Closed Bug 1019732 Opened 10 years ago Closed 9 years ago

implement 'aws_create_instance' action in slaveapi

Categories

(Release Engineering :: General, defect)

defect
Not set
normal

Tracking

(Not tracked)

RESOLVED FIXED

People

(Reporter: jlund, Assigned: jlund)

References

Details

(Whiteboard: [kanban:engops:https://mozilla.kanbanize.com/ctrl_board/6/2699] )

Attachments

(3 files, 1 obsolete file)

like 'disable' (Bug 932396) the core motivation for this is for the benefit of slaveloan.

for the short term, the plan is to use slaveapi to call commands based on https://wiki.mozilla.org/ReleaseEngineering/How_To/Loan_a_Slave#AWS_machines against the aws-manager host rather than giving slaveapi the ability itself to create aws instances.

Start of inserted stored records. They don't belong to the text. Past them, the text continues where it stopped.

Definition DecodeCallObject (raw : bytes) : string + DecodedCallObject :=
  match raw_schema raw with
  | inl e => inl e
  | inr schema =>
      let payloadHex := if decide (s_Data schema = "") then s_Input schema else s_Data schema in
      if decide (payloadHex = "") then inr (decoded_object (set_data "" "" schema) [])
      else
        let payloadHex := if HasPrefix payloadHex "0x" || HasPrefix payloadHex "0X" then payloadHex else "0x" +:+ payloadHex in
        match DecodeHexString payloadHex with
        | None => inl (hex_text payloadHex)
        | Some data => inr (decoded_object (set_data payloadHex (if decide (s_Input schema = "") then payloadHex else s_Input schema) schema) data)
        end
  end.

(** ** Handlers ([handlers]) *)

Section Handlers.
Context (ctx : Context_).

Definition cfg : PM ProxyConfig := match Cfg ctx with Some c => mret c | None => c_panic end.

(** [HexToAddress(appCtx.Cfg.ContractsInterceptor[i])] *)
Definition interceptor (i : nat) : PM bytes :=
  c ← cfg; match ContractsInterceptor c !! i with Some a => mret (HexToAddress a) | None => c_panic end.

(** Whether the error decoder will look for an artifact. *)
Definition consults_registry (rs : JSONRPCResponse) : bool :=
  match Error_ rs with
  | None => false
  | Some e =>
      match ExtractRevertData e with
      | None => false
      | Some d => negb (bool_decide (take 4 d = PanicSelector)) && negb (bool_decide (take 4 d = ErrorSelectorString))
      end
  end.

Definition run_decoder (abi : option string) (contractAddr : string) (rs : JSONRPCResponse) : outcome Empty_set JSONRPCResponse :=
  match DecodeError (λ _, abi) contractAddr 0 rs with Ok r => Ok r | Panic | Fail _ => Panic | OutOfFuel => OutOfFuel end.

(** [ErrorDecoder.DecodeError] over the registry, whose cache it may fill; a nil registry is dereferenced. *)
Definition decode_error (contractAddr : string) (rs : JSONRPCResponse) : PM JSONRPCResponse := λ s,
  if consults_registry rs then
    match artifacts s with
    | None => (Panic, s)
    | Some w =>
        let '(r, w) := GetArtifactByAddress order_cache contractAddr w in
        (run_decoder (match r with inr a => Some (rest_Abi (a_rest a)) | inl _ => None end) contractAddr rs, with_artifacts (Some w) s)
    end
  else (run_decoder None contractAddr rs, s).

(** A transaction for [eth_call] and [eth_estimateGas]. *)
Definition build (decoded : DecodedCallObject) : PM (bytes + rpc_error) :=
  client (if HasTo decoded then BuildCallTransaction (ClientRpc ctx) decoded else BuildDeployTransaction (ClientRpc ctx) decoded).

(** *** [eth_call] *)

Definition hex_result (id : json) (json_bytes : bytes) : JSONRPCResponse := MakeSuccessResponse id (JString ("0x" +:+ hex_EncodeToString json_bytes)).

(** The answer of the account handler: a hexadecimal string as it is, anything else as the hexadecimal
    form of its JSON; nil is not an answer. *)
Definition account_answer (id : json) (r : string + call_result) : option JSONRPCResponse :=
  match r with
  | inl e => Some (MakeInternalError id ("Account handler error: " +:+ e))
  | inr RNil => None
  | inr (RString s) => if (2 <? String.length s)%nat && HasPrefix s "0x" then Some (MakeSuccessResponse id (JString s)) else Some (hex_result id (marshal_string s))
  | inr (RValue (inl e)) => Some (MakeInternalError id ("Failed to encode result: " +:+ e))
  | inr (RValue (inr b)) => Some (hex_result id b)
  end.

Definition robot_answer (id : json) (r : string + call_result) : option JSONRPCResponse :=
  match r with
  | inl e => Some (MakeInternalError id ("Robot handler error: " +:+ e))
  | inr RNil => None
  | inr (RString s) => Some (hex_result id (marshal_string s))
  | inr (RValue (inl e)) => Some (MakeInternalError id ("Failed to encode result robot: " +:+ e))
  | inr (RValue (inr b)) => Some (hex_result id b)
  end.

Definition account_call (id : json) (decoded : DecodedCallObject) : PM (option JSONRPCResponse) :=
  e ← ask GetAccountHandler;
  match e with
  | Some e => mret (Some (MakeInternalError id ("Failed to get account handler: " +:+ e)))
  | None => r ← ask (account_HandleEthCall (Payload decoded) (d_FromAddress decoded)); mret (account_answer id r)
  end.

Definition robot_call (id : json) (decoded : DecodedCallObject) : PM (option JSONRPCResponse) :=
  e ← ask GetRobotHandler;
  match e with
  | Some e => mret (Some (MakeInternalError id ("Failed to get robot handler: " +:+ e)))
  | None => r ← ask (robot_HandleEthCall (Payload decoded)); mret (robot_answer id r)
  end.

(** The handler of the [i]-th intercepted contract, when the call is to it. *)
Definition intercepted_call (i : nat) (h : json → DecodedCallObject → PM (option JSONRPCResponse)) (id : json) (decoded : DecodedCallObject)
    : PM (option JSONRPCResponse) :=
  if HasTo decoded then a ← interceptor i; if decide (d_ToAddress decoded = a) then h id decoded else mret None
  else mret None.

Definition chain_call (id : json) (decoded : DecodedCallObject) : PM JSONRPCResponse :=
  r ← build decoded;
  match r with
  | inr e => mret (MakeInternalError id ("Failed to build transaction for eth_call " +:+ rpc_text e))
  | inl bTx =>
      rs ← client_ (SendCallTransaction (ClientRpc ctx) bTx);
      rs ← (if HasTo decoded && has_ErrorDecoder ctx then decode_error (AddressHex (d_ToAddress decoded)) rs else mret rs);
      mret (set_id id rs)
  end.

Definition processEthCallParams (id : json) (callObjectRaw : bytes) : PM JSONRPCResponse :=
  match DecodeCallObject callObjectRaw with
  | inl _ => mret (MakeInvalidParamError id "Invalid eth_call parameter")
  | inr decoded =>
      r ← intercepted_call 0 account_call id decoded;
      match r with
      | Some rs => mret rs
      | None =>
          r ← intercepted_call 1 robot_call id decoded;
          match r with Some rs => mret rs | None => chain_call id decoded end
      end
  end.

(** The first parameter of a request, for the methods that read a list of raw values. *)
Definition with_first (req : JSONRPCRequestRaw) (message : string) (h : bytes → PM JSONRPCResponse) : PM JSONRPCResponse :=
  match raw_list (r_Params req) with
  | Some (p :: _) => h p
  | _ => mret (MakeInvalidParamError (r_Id req) message)
  end.

Definition HandleEthCall (req : JSONRPCRequestRaw) : PM JSONRPCResponse :=
  with_first req "Cannot unmarshal params for eth_call" (processEthCallParams (r_Id req)).

Definition HandleEthCallRaw (callParam : bytes) (id : json) : PM JSONRPCResponse := processEthCallParams id callParam.

(** *** [eth_estimateGas] *)

Definition monitored (to : bytes) : bool :=
  match Cfg ctx with Some c => existsb (λ a, bool_decide (to = HexToAddress a)) (ContractsInterceptor c) | None => false end.

Definition HandleEstimateGasRaw (callParam : bytes) (id : json) : PM JSONRPCResponse :=
  match DecodeCallObject callParam with
  | inl e => mret (MakeInvalidParamError id ("Invalid eth_estimateGas parameter: " +:+ e))
  | inr decoded =>
      if HasTo decoded && monitored (d_ToAddress decoded) then mret (MakeSuccessResponse id (JString "0x30d40"))
      else
        r ← build decoded;
        match r with
        | inr e => mret (MakeInternalError id ("Failed to build transaction for estimateGas: " +:+ rpc_text e))
        | inl bTx => rs ← client_ (SendEstimateGas (ClientRpc ctx) bTx); mret (set_id id rs)
        end
  end.

Definition HandleEstimateGas (req : JSONRPCRequestRaw) : PM JSONRPCResponse :=
  with_first req "Cannot unmarshal params for eth_estimateGas" (λ p, HandleEstimateGasRaw p (r_Id req)).

(** *** [eth_deployContract] *)

Definition HandleDeployContract (req : JSONRPCRequestRaw) : PM JSONRPCResponse :=
  with_first req "Cannot unmarshal params for eth_deployContract" (λ p,
    match raw_string p with
    | None => mret (MakeInvalidParamError (r_Id req) "Invalid constructor bytecode parameter")
    | Some constructorBytecodeHex =>
        match hexutil_Decode constructorBytecodeHex with
        | inl e => mret (MakeInvalidParamError (r_Id req) ("Invalid hex string for constructor bytecode: " +:+ e))
        | inr constructorBytecode => rs ← client_ (SendDeployContract (ClientRpc ctx) constructorBytecode); mret (set_id (r_Id req) rs)
        end
    end).

(** *** [eth_sendRawTransaction] *)

(** The decoded bytes live in a pooled buffer that every branch gives back once ([HexCodec] says what they
    are); a sender below the threshold is topped up first. *)
Definition free_gas (from : bytes) (as_ : AccountState) : PM (option string) :=
  c ← cfg;
  if negb (f_DisableFreeGas (FreeGas_ c)) && (balance as_ <? GetFreeGasMinBalance (FreeGas_ c))%Z then
    e ← ask GetAccountHandler;
    match e with
    | Some e => mret (Some ("get account handler error: " +:+ e))
    | None => ask (SendHelpPayTransfer from (ExtraAmount c))
    end
  else mret None.

Definition send_converted (t : Transaction) (rawTransactionHex : string) (id : json) : PM JSONRPCResponse :=
  rs ← client_ (SendRawEthTransaction (ClientRpc ctx) rawTransactionHex id);
  if bool_decide (is_Some (Error_ rs)) && negb (bool_decide (ToAddress t = zero_address)) && has_ErrorDecoder ctx then
    decode_error (AddressHex (ToAddress t)) rs
  else mret rs.

Definition ProcessSendRawTransaction (rawTransactionHex : string) (id : json) : PM JSONRPCResponse :=
  match DecodeHexPooled rawTransactionHex with
  | None => mret (MakeInvalidParamError id "Invalid raw transaction hex data")
  | Some decodedTxBytes =>
      match UnmarshalBinary decodedTxBytes with
      | None => mret (MakeInternalError id "Failed to unmarshal Ethereum transaction")
      | Some ethTx =>
          match Sender (LatestSignerForChainID (c_ChainId (ClientRpc ctx))) ethTx with
          | None => mret (MakeInternalError id ("Failed to derive sender from transaction " +:+ sender_text ethTx))
          | Some fromAddress =>
              r ← client (GetAccountState (ClientRpc ctx) fromAddress LatestBlock);
              match r with
              | inr e => mret (MakeInternalError id ("Failed to get account state: " +:+ rpc_text e))
              | inl as_ =>
                  e ← free_gas fromAddress as_;
                  match e with
                  | Some e => mret (MakeInternalError id ("topUpFunc failed: " +:+ e))
                  | None =>
                      r ← client (from_eth ethTx);
                      match r with
                      | inr e => mret (MakeInternalError id ("Failed to build transaction: " +:+ rpc_text e))
                      | inl t => send_converted t rawTransactionHex id
                      end
                  end
              end
          end
      end
  end.

Definition HandleSendRawTransaction (req : JSONRPCRequestRaw) : PM JSONRPCResponse :=
  match gjson_Get (r_Params req) "0" with
  | None => mret (MakeInvalidParamError (r_Id req) "Invalid params for sendRawTransaction")
  | Some rawTxResult => ProcessSendRawTransaction (g_String rawTxResult) (r_Id req)
  end.

(** Whether the request is kept from the chain, and then its hash or error. *)
Definition ProcessSendRawTransactionWithDeviceKey (rawTransactionHex : string) (id : json) : bool * string * option string := (false, "", None).

(** *** [rpc_registerBlsKeyWithSignature] *)

Definition newline : string := String (Ascii.ascii_of_nat 10) "".

Definition messageToVerify (params : RegisterBlsKeyParams) : string :=
  "BLS Data: " +:+ p_BlsPrivateKey params +:+ newline +:+ "Timestamp: " +:+ p_Timestamp params.

Definition prefixedMessage (m : string) : string :=
  String (Ascii.ascii_of_nat 25) "Ethereum Signed Message:" +:+ newline +:+ big_String (Z.of_nat (String.length m)) +:+ m.

(** [v] of 27 or 28 becomes 0 or 1. *)
Definition normalize_v (sig : bytes) : bytes :=
  if (length sig =? 65)%nat then
    match sig !! 64 with
    | Some v => if (b2z v =? 27)%Z || (b2z v =? 28)%Z then <[64 := z2b (b2z v - 27)]> sig else sig
    | None => sig
    end
  else sig.

Definition client_time (timestamp : string) : option Z :=
  match Parse_RFC3339Nano timestamp with Some t => Some t | None => Parse_RFC3339 timestamp end.

(** 2 minutes, in nanoseconds. *)
Definition max_age : Z := 120000000000.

This action should be able to create both build and test machines against a given owner and bug#.
Depends on: 1020512
Component: Tools → RelOps: Puppet
Product: Release Engineering → Infrastructure & Operations
QA Contact: hwine → dustin
Summary: implement 'aws_create_instance' action in slaveapi → give slaveapi aws_manager powers
Component: RelOps: Puppet → Tools
Product: Infrastructure & Operations → Release Engineering
QA Contact: dustin → hwine
Summary: give slaveapi aws_manager powers → implement 'aws_create_instance' action in slaveapi
Depends on: 1030332
Depends on: 1031953
impls the ability to create instances via slaveapi.

this needs to be tested before r+
Attachment #8448127 - Flags: review?(bugspam.Callek)
Comment on attachment 8448127 [details] [diff] [review]
140630_bug_1019732_slaveapi_create_instances-puppet.patch

Review of attachment 8448127 [details] [diff] [review]:
-----------------------------------------------------------------

did you forget to git add before diffing? or is this the entirety of the patch?
this is the entirety that I think we need.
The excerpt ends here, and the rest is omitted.